_Required work:_ Beginning with the first line below, please restate each line exactly, down to and including the line containing "An HTTP request".

_Material supplied:_
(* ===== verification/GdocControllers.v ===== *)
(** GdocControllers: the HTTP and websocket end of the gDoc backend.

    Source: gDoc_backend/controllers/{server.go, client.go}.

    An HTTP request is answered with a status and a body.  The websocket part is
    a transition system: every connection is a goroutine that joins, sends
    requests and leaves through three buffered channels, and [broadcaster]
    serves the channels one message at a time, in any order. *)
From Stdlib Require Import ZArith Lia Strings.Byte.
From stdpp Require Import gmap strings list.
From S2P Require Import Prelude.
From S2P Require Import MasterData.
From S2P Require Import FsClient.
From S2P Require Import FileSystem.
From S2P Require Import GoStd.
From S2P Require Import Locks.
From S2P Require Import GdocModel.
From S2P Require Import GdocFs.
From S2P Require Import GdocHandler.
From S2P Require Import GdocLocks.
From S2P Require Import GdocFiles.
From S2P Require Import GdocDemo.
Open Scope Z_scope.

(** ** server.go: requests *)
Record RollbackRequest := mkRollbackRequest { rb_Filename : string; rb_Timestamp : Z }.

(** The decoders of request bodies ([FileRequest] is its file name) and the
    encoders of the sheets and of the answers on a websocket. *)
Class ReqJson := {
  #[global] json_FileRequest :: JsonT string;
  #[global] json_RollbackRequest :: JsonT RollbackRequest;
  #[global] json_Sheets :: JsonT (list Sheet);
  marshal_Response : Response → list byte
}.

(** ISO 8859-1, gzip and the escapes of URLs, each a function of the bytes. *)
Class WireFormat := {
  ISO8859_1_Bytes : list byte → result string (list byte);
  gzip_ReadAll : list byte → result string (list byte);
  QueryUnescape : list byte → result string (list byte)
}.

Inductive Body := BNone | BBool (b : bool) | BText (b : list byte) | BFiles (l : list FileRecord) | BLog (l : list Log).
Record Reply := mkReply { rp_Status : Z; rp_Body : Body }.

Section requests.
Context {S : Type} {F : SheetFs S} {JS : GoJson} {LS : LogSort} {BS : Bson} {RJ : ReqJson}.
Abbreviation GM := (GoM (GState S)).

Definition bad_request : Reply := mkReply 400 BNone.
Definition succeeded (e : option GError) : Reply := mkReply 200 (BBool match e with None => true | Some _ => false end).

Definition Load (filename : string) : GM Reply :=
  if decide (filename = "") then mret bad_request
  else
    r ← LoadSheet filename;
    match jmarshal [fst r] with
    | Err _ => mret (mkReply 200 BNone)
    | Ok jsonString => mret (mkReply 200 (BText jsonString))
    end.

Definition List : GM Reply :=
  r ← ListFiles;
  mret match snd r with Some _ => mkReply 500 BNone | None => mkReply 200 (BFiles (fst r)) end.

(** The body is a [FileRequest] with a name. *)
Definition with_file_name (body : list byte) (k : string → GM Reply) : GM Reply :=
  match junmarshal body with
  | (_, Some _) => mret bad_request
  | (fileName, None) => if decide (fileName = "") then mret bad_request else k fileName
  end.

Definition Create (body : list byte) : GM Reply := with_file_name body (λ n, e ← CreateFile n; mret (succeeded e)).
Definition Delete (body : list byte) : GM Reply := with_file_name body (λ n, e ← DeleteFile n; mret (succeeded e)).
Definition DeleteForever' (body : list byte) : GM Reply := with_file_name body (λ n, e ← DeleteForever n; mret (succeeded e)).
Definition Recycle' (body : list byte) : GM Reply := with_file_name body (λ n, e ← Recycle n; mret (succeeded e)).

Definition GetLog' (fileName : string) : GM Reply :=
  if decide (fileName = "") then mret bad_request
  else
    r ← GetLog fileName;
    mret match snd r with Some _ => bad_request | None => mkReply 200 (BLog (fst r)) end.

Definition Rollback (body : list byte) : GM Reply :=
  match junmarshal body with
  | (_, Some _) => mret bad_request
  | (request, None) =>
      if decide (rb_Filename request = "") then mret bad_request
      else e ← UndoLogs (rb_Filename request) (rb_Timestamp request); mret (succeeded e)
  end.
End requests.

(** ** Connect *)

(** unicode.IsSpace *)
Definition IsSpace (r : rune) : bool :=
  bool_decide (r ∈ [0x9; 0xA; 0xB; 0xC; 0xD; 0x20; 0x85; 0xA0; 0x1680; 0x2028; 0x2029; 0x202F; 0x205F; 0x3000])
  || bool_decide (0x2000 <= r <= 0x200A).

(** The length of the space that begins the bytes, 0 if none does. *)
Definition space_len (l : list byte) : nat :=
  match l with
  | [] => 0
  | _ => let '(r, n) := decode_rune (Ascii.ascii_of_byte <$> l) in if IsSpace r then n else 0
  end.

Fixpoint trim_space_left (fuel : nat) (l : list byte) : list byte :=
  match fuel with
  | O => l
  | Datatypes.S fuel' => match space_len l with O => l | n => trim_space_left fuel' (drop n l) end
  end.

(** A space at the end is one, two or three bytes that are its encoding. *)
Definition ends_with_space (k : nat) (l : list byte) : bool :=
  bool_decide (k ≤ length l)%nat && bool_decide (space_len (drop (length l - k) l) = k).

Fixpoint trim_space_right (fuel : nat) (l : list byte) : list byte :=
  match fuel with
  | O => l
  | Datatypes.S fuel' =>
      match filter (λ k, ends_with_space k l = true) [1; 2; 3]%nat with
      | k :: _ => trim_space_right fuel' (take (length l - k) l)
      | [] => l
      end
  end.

_Completed task:_
(* ===== verification/GdocControllers.v ===== *)
(** GdocControllers: the HTTP and websocket end of the gDoc backend.

    Source: gDoc_backend/controllers/{server.go, client.go}.

    An HTTP request is answered with a status and a body.  The websocket part is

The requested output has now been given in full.